4.6. Morphological Assessment

Morphological changes in the different cell lines after treatment with increasing concentrations of TQ were optically recorded. Briefly, HepG2, HuCCT1, and THLE-3 cell lines (4000 cells/well) were plated in 8-well glass chambered slides in 200 µL complete medium and left to grow overnight in the CO2 incubator. Then, 200 µL full fresh medium containing the TQ treatments (10–200 µM) was added to each well and incubated for 24 h. HepG2, HuCCT1, and THLE-3 cells were visualized using the Zeiss AxioObserver Z1 (inverted) confocal microscopy (Zeiss 710 LSM, Carl Zeiss Canada Ltd., Toronto, ON, Canada).
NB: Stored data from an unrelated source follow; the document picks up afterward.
(** * autoscout: the column-normalisation and code-safety pipeline

    A shallow embedding of [utils/visualization_utils.py] (class
    [VisualizationUtils] with its module constants [COLUMN_ALIASES] and
    [DANGEROUS_PATTERNS]) together with the parts of the Python standard
    library the class calls ([str] methods, the [re] calls it makes,
    [difflib.get_close_matches]), followed by the properties of the
    pipeline.

    Conventions of the embedding
    - a Python [str] is a list of Unicode code points ([list N]); the
      source's literals are written [py "..."], with the characters Rocq
      strings cannot hold (quotes, newline, the arrow U+2192) given by
      their code points;
    - a DataFrame is an ordered association list from column names to
      columns; objects that the source mutates live in a store ([gmap]
      from locations to tables);
    - calls that leave the program (autopep8, [exec], matplotlib, the
      textual rendering of pandas cells) are Section variables;
    - the calls to [logger], which only write to the process log, are
      left out, except in [execute_code_safely]: there they run beside
      code that can reach the logger, and are Section variables that
      can raise. *)

From Stdlib Require Import NArith ZArith QArith List String Ascii Bool Lia.
From Stdlib Require Import DecimalString.
From stdpp Require Import base decidable option list gmap.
HEK293T cell lines were seeded at a density of 0.3 × 106 cells/well in 6-well tissue culture plates and allowed to adhere overnight. Cells were then treated with TQ for 24 h and visualized using digital microscopy. All images were processed using ZEN 2009 software (Carl Zeiss Canada Ltd., Toronto, ON, Canada).
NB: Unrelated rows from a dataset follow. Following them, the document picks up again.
(** The concrete watcher under cancellation: with the context cancelled
    [select] takes the [Done] case; before that, [Stop] is called and an
    event is still dispatched. *)
Lemma cancellation_is_observed_by_select_witness :
  (exists s',
     step Demo.close (Select CtxDone)
       (mkSystem (Demo.running (Cancellable true)) Demo.start) = Some s' /\
     returned (loop s') = true /\
     runtime s' = mkRuntime ["closed"] [CallClose 7] /\
     (forall r, step Demo.close (Select r) s' = None) /\
     (forall ins s'',
        run Demo.close ins s' = Some s'' -> runtime s'' = runtime s')) /\
  step Demo.close (Select CtxDone)
    (mkSystem (Demo.running (Cancellable false)) Demo.start) = None /\
  (exists s1,
     step Demo.close CallStop
       (mkSystem (Demo.running (Cancellable false)) Demo.start) = Some s1 /\
     runtime s1 = Demo.start /\
     Done (ctx (self (loop s1))) = true /\
     exists s2 s3,
       step Demo.close (Select (RecvEvent (mkEvent "/d/f1" Create))) s1
       = Some s2 /\
       returned (loop s2) = false /\
       step Demo.close (Select CtxDone) s2 = Some s3 /\
       returned (loop s3) = true).
Proof.
  split; [| split].
  - apply (@cancellation_is_observed_by_select Demo.World nat Demo.close
             (mkSystem (Demo.running (Cancellable true)) Demo.start));
      reflexivity.
  - apply (@cancellation_is_observed_by_select Demo.World nat Demo.close
             (mkSystem (Demo.running (Cancellable false)) Demo.start)).
    reflexivity.
  - destruct (@cancellation_is_observed_by_select Demo.World nat Demo.close
                (mkSystem (Demo.running (Cancellable false)) Demo.start))
      as (_ & _ & H).
    destruct (H CallStop (or_introl eq_refl)) as (s1 & H1 & H2 & _ & H4 & H5).
    exists s1. repeat split; try assumption.
    apply (H5 (mkEvent "/d/f1" Create)). reflexivity.
Defined.

(** An event that carries two operation bits at once, as the bit mask
    allows, equals none of the four constants and is ignored. *)
Example combined_operation_is_ignored :
  runState
    (iteration Demo.close (Demo.running (Cancellable false))
       (RecvEvent (mkEvent "/d/f1" (N.lor Create Write)))) Demo.start
  = (true, Demo.start).
Proof. reflexivity. Qed.

End DirectoryWatcherFacts.

Module SecretsFacts.
Import Go Secrets GoFacts.

(** What [getProvider] returns, case by case. *)
Lemma getProvider_cases (c : Config) :
  (cfgProvider c = "vault" -> getProvider c = (VaultProvider, None)) /\
  (cfgProvider c = "vault_csi" -> getProvider c = (VaultCsiProvider, None)) /\
  (cfgProvider c <> "vault" -> cfgProvider c <> "vault_csi" ->
   getProvider c =
   (VaultProvider,
    Some ("unknown secret provider " ++ cfgProvider c
          ++ ", must be one of ['vault', 'vault_csi']"))).
Proof.
  unfold getProvider. repeat split.
  - intros ->. reflexivity.
  - intros ->. reflexivity.
  - intros Hv Hc. apply String.eqb_neq in Hv, Hc. rewrite Hv, Hc.
    reflexivity.
Qed.

Section Store.

Variable W : Type.
Variable Secrets : Type.
Variable Reader : Type.
Variable NewSecrets : Reader -> result Secrets.
Variable openFile : string -> W -> result Reader * W.

Local Abbreviation store := (store W Secrets).
Local Abbreviation SecretMiddleware := (SecretMiddleware W Secrets).
Local Abbreviation SecretHandlerFunc := (SecretHandlerFunc W Secrets).
Local Abbreviation FileWatcher := (FileWatcher Secrets).
Local Abbreviation Runtime := (Runtime W (Call W Secrets)).
Local Abbreviation parser := (parser NewSecrets).
Local Abbreviation NewStore := (NewStore NewSecrets openFile).
Local Abbreviation InitFromConfig := (InitFromConfig NewSecrets openFile).

Lemma invoke_run (h : SecretHandlerFunc) (sec : Secrets) (rt : Runtime) :
  runState (invoke h sec) rt =
  (tt, mkRuntime (h sec (world rt)) (journal rt ++ [CallHandler h sec])).
Proof. reflexivity. Qed.

(** The loop of [secretHandler] is a left fold: the current handler is
    the accumulator, each middleware is applied to it in turn. *)
Lemma secretHandler_fold (ms : list SecretMiddleware) (s : store) :
  secretHandler ms s =
  mkStore (watcher s) (fold_left (fun h m => m h) ms (secretHandlerFunc s)).
Proof.
  revert s. induction ms as [|m ms IH]; intros s; cbn.
  - destruct s; reflexivity.
  - rewrite IH. reflexivity.
Qed.

Lemma secretHandler_watcher (ms : list SecretMiddleware) (s : store) :
  watcher (secretHandler ms s) = watcher s.
Proof. rewrite secretHandler_fold. reflexivity. Qed.

Lemma wrapLatestFirst_fold (ms : list SecretMiddleware)
    (earlier : list SecretMiddleware) :
  fold_left (fun h m => m h) ms (wrapLatestFirst earlier) =
  wrapLatestFirst (rev ms ++ earlier).
Proof.
  revert earlier. induction ms as [|m ms IH]; intros earlier.
  - reflexivity.
  - cbn [fold_left rev].
    change (m (wrapLatestFirst earlier))
      with (wrapLatestFirst (m :: earlier)).
    rewrite IH, <- app_assoc. reflexivity.
Qed.

(** Registering [ms] on top of the chain of [prev] gives the chain of
    [prev ++ ms]. *)
Lemma secretHandler_chainSpec (prev ms : list SecretMiddleware) (s : store) :
  secretHandlerFunc s = chainSpec prev ->
  secretHandlerFunc (secretHandler ms s) = chainSpec (prev ++ ms).
Proof.
  intros H. rewrite secretHandler_fold. cbn. rewrite H. unfold chainSpec.
  rewrite wrapLatestFirst_fold, rev_app_distr. reflexivity.
Qed.

Lemma AddMiddlewares_run (ms : list SecretMiddleware) (s : store)
    (fw : FileWatcher) (rt : Runtime) :
  watcher s = Some fw ->
  runState (AddMiddlewares ms s) rt =
  ((secretHandler ms s, Returns tt),
   mkRuntime
     (secretHandlerFunc (secretHandler ms s) (Get fw) (world rt))
     (journal rt ++
      [CallHandler (secretHandlerFunc (secretHandler ms s)) (Get fw)])).
Proof.
  intros Hw. unfold AddMiddlewares, getSecrets.
  rewrite secretHandler_watcher, Hw. reflexivity.
Qed.

Lemma NewStore_store (path : string) (ms : list SecretMiddleware)
    (rt rt' : Runtime) (s : store) :
  runState (NewStore path ms) rt = (Ok s, rt') ->
  (exists fw, watcher s = Some fw) /\
  secretHandlerFunc s =
    secretHandlerFunc (secretHandler ms (mkStore None nopSecretHandlerFunc)).
Proof.
  unfold Secrets.NewStore, filewatcher_New.
  cbn [bind ret Monad_state runState perform].
  destruct (openFile path (world rt)) as [[r|e] w1]; cbn; [| discriminate].
  destruct (runState (parser _ r) _) as [[sec|e] rt1]; cbn;
    [| discriminate].
  intros [= <- <-]. cbn. eauto.
Qed.

Lemma addAll_chainSpec (batches : list (list SecretMiddleware)) :
  forall (prev : list SecretMiddleware) (s : store) (fw : FileWatcher)
         (rt : Runtime),
    watcher s = Some fw ->
    secretHandlerFunc s = chainSpec prev ->
    exists s' rt',
      runState (addAll batches s) rt = ((s', Returns tt), rt') /\
      watcher s' = Some fw /\
      secretHandlerFunc s' = chainSpec (prev ++ concat batches).
Proof.
  induction batches as [|ms batches IH]; intros prev s fw rt Hw Hc.
  - exists s, rt. cbn. rewrite app_nil_r. auto.
  - cbn [addAll bind Monad_state runState concat].
    rewrite (AddMiddlewares_run ms s rt Hw). cbn [fst snd].
    destruct (IH (prev ++ ms)%list (secretHandler ms s) fw
                (mkRuntime
                   (secretHandlerFunc (secretHandler ms s) (Get fw)
                      (world rt))
                   (journal rt ++
                    [CallHandler (secretHandlerFunc (secretHandler ms s))
                       (Get fw)])))
      as (s' & rt' & Hrun & Hw' & Hc').
    + rewrite secretHandler_watcher. exact Hw.
    + apply secretHandler_chainSpec. exact Hc.
    + exists s', rt'. rewrite Hrun, app_assoc. auto.
Qed.

(** C3: [parser] calls the handler chain exactly when [NewSecrets]
    succeeds.  On a parse error it returns the error and calls nothing;
    on a successful parse it calls the store's current chain once with
    the parsed value and then returns that value, whatever the store's
    watcher holds: nothing yet, as at the first parse, or a previous
    value, equal to the new one or not. *)
Theorem parser_calls_chain_iff_parse_succeeds
    (s : store) (r : Reader) (rt : Runtime) :
  (forall err,
     NewSecrets r = Err err ->
     runState (parser s r) rt = (Err err, rt) /\
     emitted (parser s r) rt = []) /\
  (forall secrets,
     NewSecrets r = Ok secrets ->
     runState (parser s r) rt =
       (Ok secrets,
        mkRuntime (secretHandlerFunc s secrets (world rt))
                  (journal rt ++ [CallHandler (secretHandlerFunc s) secrets]))
     /\
     emitted (parser s r) rt = [CallHandler (secretHandlerFunc s) secrets])
  /\
  (emitted (parser s r) rt <> [] <-> exists secrets, NewSecrets r = Ok secrets).
Proof.
  assert (E : forall err, NewSecrets r = Err err ->
              runState (parser s r) rt = (Err err, rt)).
  { intros err H. unfold Secrets.parser. rewrite H. reflexivity. }
  assert (O : forall secrets, NewSecrets r = Ok secrets ->
              runState (parser s r) rt =
              (Ok secrets,
               mkRuntime (secretHandlerFunc s secrets (world rt))
                 (journal rt ++ [CallHandler (secretHandlerFunc s) secrets]))).
  { intros sec H. unfold Secrets.parser. rewrite H. reflexivity. }
  split; [| split].
  - intros err H. split; [exact (E err H) |].
    apply emitted_nothing. rewrite (E err H). reflexivity.
  - intros sec H. split; [exact (O sec H) |].
    apply emitted_of_journal. rewrite (O sec H). reflexivity.
  - destruct (NewSecrets r) as [sec|err].
    + rewrite (emitted_of_journal (parser s r) rt
                 [CallHandler (secretHandlerFunc s) sec])
        by (rewrite (O sec eq_refl); reflexivity).
      split; [eauto | discriminate].
    + rewrite (emitted_nothing (parser s r) rt)
        by (rewrite (E err eq_refl); reflexivity).
      split; [congruence | intros [sec [=]]].
Qed.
4.7. Mitochondrial Membrane Potential

Changes in the mitochondrial membrane potential (MMP or ΔΨm) were detected using the fluorescent JC-1 (5, 5′, 6, 6′-tetrachloro-1,1′,3,3′-tetraethyl-benzimidazolyl-carbocyanine iodide) dye (Molecular Probes, Invitrogen, Germany), which fluoresces red/orange fluorescence in intact and healthy mitochondria and fluoresces green fluorescence in the cytoplasm in disrupted mitochondria. Between 10,000 and 15,000 cells/well of HepG2 and HuCCT1 cell lines were cultured in 8-well glass chambered slides and incubated in a CO2 incubator for 24 h. Increasing concentrations of TQ (10–200 µM) were added to each well and incubated in a CO2 incubator for 24 h. JC-1 stock solution (1 mg/mL) was prepared in DMSO. The JC-1 working solution at a final concentration of 0.1 µg/mL was prepared in a complete medium, and 40 µL was added to each well and incubated for 30 min in the CO2 incubator. Cells were visualized using the Zeiss AxioObserver Z1 (inverted) confocal microscopy (Zeiss 710 LSM). All images were processed using ZEN 2009 software (Carl Zeiss Canada Ltd., Toronto, ON, Canada). The main role of measuring the mitochondrial transmembrane potential (ΔΨM) is to understand the cell dynamics. ΔΨM drives adenosintriphosphate synthesis (ATP) using oxidative phosphorylation. An increase in ATP generation or mitochondrial dysfunction can promote a decrease in ΔΨM. JC-1, a cationic carbocyanine dye (green), shows potential-dependent accumulation in mitochondria where it begins aggregate (J aggregates) and upon depolarization, JC-1 remains as a monomer, exhibiting green fluorescence. Thus, in intact mitochondria, JC-1 aggregates, giving a red signal while unhealthy mitochondria evidence JC-1 monomers, which are seen as a green signal in the cytosol. Color histograms were evaluated using Fiji software program (NIH, Bethesda, MD, USA). A decrease in the red (~590 nm)/green (~529 nm) fluorescence intensity ratio by exposure to TQ is indicative of depolarization/disruption of the mitochondrial membrane.

4.8. Statistical Analysis

All obtained data were presented as mean ± S.E.M. of three or four replicates from three individual experiments. All data were analyzed statistically using Statistical Package for Social Sciences (SPSS) software (version 21.0) (IBM, Armonk, NY, USA). The statistical analysis for the anti-proliferative assay was conducted using a one-way analysis of variance (ANOVA) test to determine the significant differences between different concentrations, followed by Dunnett’s post hoc test to compare the significant differences among concentrations in comparison to non-treated controls. For the cell cycle and apoptotic assays, the non-parametric Kruskal–Wallis test was used to determine significant changes across the different groups. The α-level for significance was set at 5%.

4.9. Systematic Review

A systematic review was carried out to identify the animal models using either mouse or rat (rodents) to support a protective effect of this compound against potential carcinogens or immunological dysregulations. We searched SCOPUS, Medline, PubMed, and Google Scholar for items including “mouse” or “rat” and “thymoquinone”.

Author Contributions

C.M.S. conceived the study, C.M.S. and R.J.A. reviewed all literature, R.J.A. performed the experiments, C.M.S. analyzed and critically reviewed the data, R.J.A. wrote the first draft of the manuscript, C.M.S. wrote the final draft of the manuscript and both authors contributed substantially to the present manuscript. All authors have read and agreed to the published version of the manuscript.

Funding

The research was funded by the Saudi Cultural Bureau, Toronto, ON, Canada and partly by the Women and Children’s Health Research Institute, ECHA 4-081, University of Alberta, 11405 87 Avenue NW, Edmonton, AB T6G 1C9, Canada.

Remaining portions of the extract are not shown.